Some volatility is inevitable. But the fallout from the crisis seems containable.

Talks between Greece and its three creditors, the European Central Bank, the International Monetary Fund and the 18 other eurozone countries, on the terms for extending Greece’s bailout programme beyond June 30, broke down over the weekend. On Saturday, Greek Prime Minister Alexis Tsipras announced a referendum, scheduled for July 5, on the troika’s terms — changes in pension and taxation structures, etc — but the country’s creditors have refused to extend the bailout till then. However, Greece, which cannot access capital markets and has been relying on money from the troika to pay its debts and bills, needs to repay the IMF 1.6 billion euros on Tuesday, or fall into default. Now, with a run on the country’s banks gaining momentum and the ECB capping the emergency funds available to them, the government has decreed that all banks down their shutters and ATM withdrawals be capped at 60 euros per day. Eventually, if Greece has to print its own money to pay salaries and pensions, it would have to leave the monetary union. But Greece doesn’t seem to be a Lehman, and the threat of contagion to the eurozone and the world seems limited.

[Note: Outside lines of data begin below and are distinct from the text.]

(** * cc: the C/C++ module planner of android/soong (cc/cc.go)

    A shallow embedding of the dependency classifier ([Module.deps],
    [depsMutator]), the dependency resolver ([depsToPaths]), the link-mode
    variant expander ([linkageMutator]) and the illegal-flag filter of
    [GenerateAndroidBuildActions], followed by the properties established
    for them. *)

From Stdlib Require Import Ascii String.
From stdpp Require Import base option list strings gmap.

Open Scope string_scope.
Open Scope list_scope.

(** ** Properties and delegates

    The property structs keep the fields that the functions embedded below
    read or write; a [*bool] is an [option bool], a slice that the code tests
    against [nil] is an [option (list string)], an [android.Path] is the
    string it prints as. *)

Definition Path := string.

Inductive OsType := Android | Linux | Darwin | Windows.

#[global] Instance OsType_eq_dec : EqDecision OsType.
Proof. solve_decision. Defined.

(** Modelled from the spec: the [Toolchain] interface is not part of the
    source; the record answers the methods the embedded functions call. *)
Record Toolchain := {
  Is64Bit : bool;
  ClangSupported : bool;
  ShlibSuffix : string;
  ExecutableSuffix : string;
}.

Record Deps := {
  SharedLibs : list string; LateSharedLibs : list string;
  StaticLibs : list string; LateStaticLibs : list string;
  WholeStaticLibs : list string;
  ReexportSharedLibHeaders : list string;
  ReexportStaticLibHeaders : list string;
  ObjFiles : list string;
  GeneratedSources : list string;
  GeneratedHeaders : list string;
  Cflags : list string; ReexportedCflags : list string;
  CrtBegin : string; CrtEnd : string;
}.

Record PathDeps := {
  pSharedLibs : list Path; pLateSharedLibs : list Path;
  pStaticLibs : list Path; pLateStaticLibs : list Path;
  pWholeStaticLibs : list Path;
  pObjFiles : list Path;
  pWholeStaticLibObjFiles : list Path;
  pGeneratedSources : list Path;
  pGeneratedHeaders : list Path;
  pCflags : list string; pReexportedCflags : list string;
  pCrtBegin : option Path; pCrtEnd : option Path;
}.

Record Flags := {
  GlobalFlags : list string;
  AsFlags : list string;
  CFlags : list string;
  ConlyFlags : list string;
  CppFlags : list string;
  YaccFlags : list string;
  LdFlags : list string;
  libFlags : list string;
  Nocrt : bool;
  Toolchain_ : Toolchain;
  Clang : bool;
  RequiredInstructionSet : string;
  DynamicLinker : string;
  CFlagsDeps : list Path;
}.

Record BaseCompilerProperties := {
  Srcs : list string;
  Exclude_srcs : list string;
  Generated_sources : list string;
  Generated_headers : list string;
}.

Record BaseLinkerProperties := {
  Whole_static_libs : list string;
  Static_libs : list string;
  Shared_libs : list string;
  System_shared_libs : option (list string);
  No_libgcc : option bool;
  Export_shared_lib_headers : list string;
  Export_static_lib_headers : list string;
}.

Record LibraryCompilerVariantProperties := {
  v_Srcs : list string;
  v_Exclude_srcs : list string;
  v_Cflags : list string;
}.

Record LibraryCompilerProperties := {
  cStatic : LibraryCompilerVariantProperties;
  cShared : LibraryCompilerVariantProperties;
}.

Record LibraryLinkerVariantProperties := {
  v_Enabled : option bool;
  v_Whole_static_libs : list string;
  v_Static_libs : list string;
  v_Shared_libs : list string;
}.

Record LibraryLinkerProperties := {
  lStatic : LibraryLinkerVariantProperties;
  lShared : LibraryLinkerVariantProperties;
  Version_script : option string;
  Unexported_symbols_list : option string;
  Force_symbols_not_weak_list : option string;
  Force_symbols_weak_list : option string;
  lNocrt : option bool;
  VariantName : string;
}.

Record BinaryLinkerProperties := {
  Static_executable : option bool;
  Stem : string;
  Suffix : string;
  Prefix_symbols : string;
}.

Record TestLinkerProperties := {
  Gtest : bool;
  Test_per_src : option bool;
}.

Record ObjectLinkerProperties := { Objs : list string }.

Record BaseProperties := {
  pClang : option bool;
  Sdk_version : string;
  AndroidMkSharedLibs : list string;
}.

Record StripProperties := { Strip_None : bool; Strip_Keep_symbols : bool }.

Record baseCompiler := { bcProperties : BaseCompilerProperties }.

Record libraryCompiler := {
  lc_baseCompiler : baseCompiler;
  lcProperties : LibraryCompilerProperties;
  reuseObjFiles : list Path;
}.

(** The implementations of the [compiler] interface in this file. *)
Inductive compiler :=
| BaseCompiler (c : baseCompiler)
| LibraryCompiler (c : libraryCompiler).

Record baseLinker := {
  blProperties : BaseLinkerProperties;
  VariantIsShared : bool;
  VariantIsStatic : bool;
  VariantIsStaticBinary : bool;
  RunPaths : list string;
}.

Record libraryLinker := {
  ll_baseLinker : baseLinker;
  exported_flags : list string;        (* flagExporter.flags *)
  Export_include_dirs : list string;   (* flagExporter.Properties *)
  ll_stripper : StripProperties;
  llProperties : LibraryLinkerProperties;
  BuildStatic : bool;
  BuildShared : bool;
  wholeStaticMissingDeps : option (list string);
  objFiles : list Path;
}.

Record binaryLinker := {
  bin_baseLinker : baseLinker;
  bin_stripper : StripProperties;
  binProperties : BinaryLinkerProperties;
  hostToolPath : option Path;
}.

Record testLinker := {
  t_binaryLinker : binaryLinker;
  tProperties : TestLinkerProperties;
}.

Record objectLinker := { oProperties : ObjectLinkerProperties }.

For one, most Greek debt — about 80 per cent — is owed to “official” lenders; it isn’t held by the public or financial firms at large. Further, it’s vanilla debt, not an alphabet soup of collateralised derivatives that had, in 2008, seeped into practically every corner of the global financial system. Back then, no one knew who was holding how much toxic debt, but this time, the chances of a domino effect getting set off by a Greek collapse are few. The eurozone, too, is better armoured to deal with a crisis — its banks are better capitalised and a large bailout fund has been established. Even though the 10-year government bond yields of Portugal, Spain and Italy, for instance, spiked sharply on Monday — volatility is inevitable — Germany, the eurozone’s heavy lifter, has indicated that it will “do everything to prevent every possible threat of contagion”.
There are lessons to be learnt for India: Be cautious on foreign debt, which can reverse quickly. In 2013, when there was a near run on the rupee, it was because foreign portfolio investors had dumped government debt and moved on to greener pastures. The Greece story calls for caution on external commercial borrowings and short-term portfolio debt. It underlines that it pays to be prudent.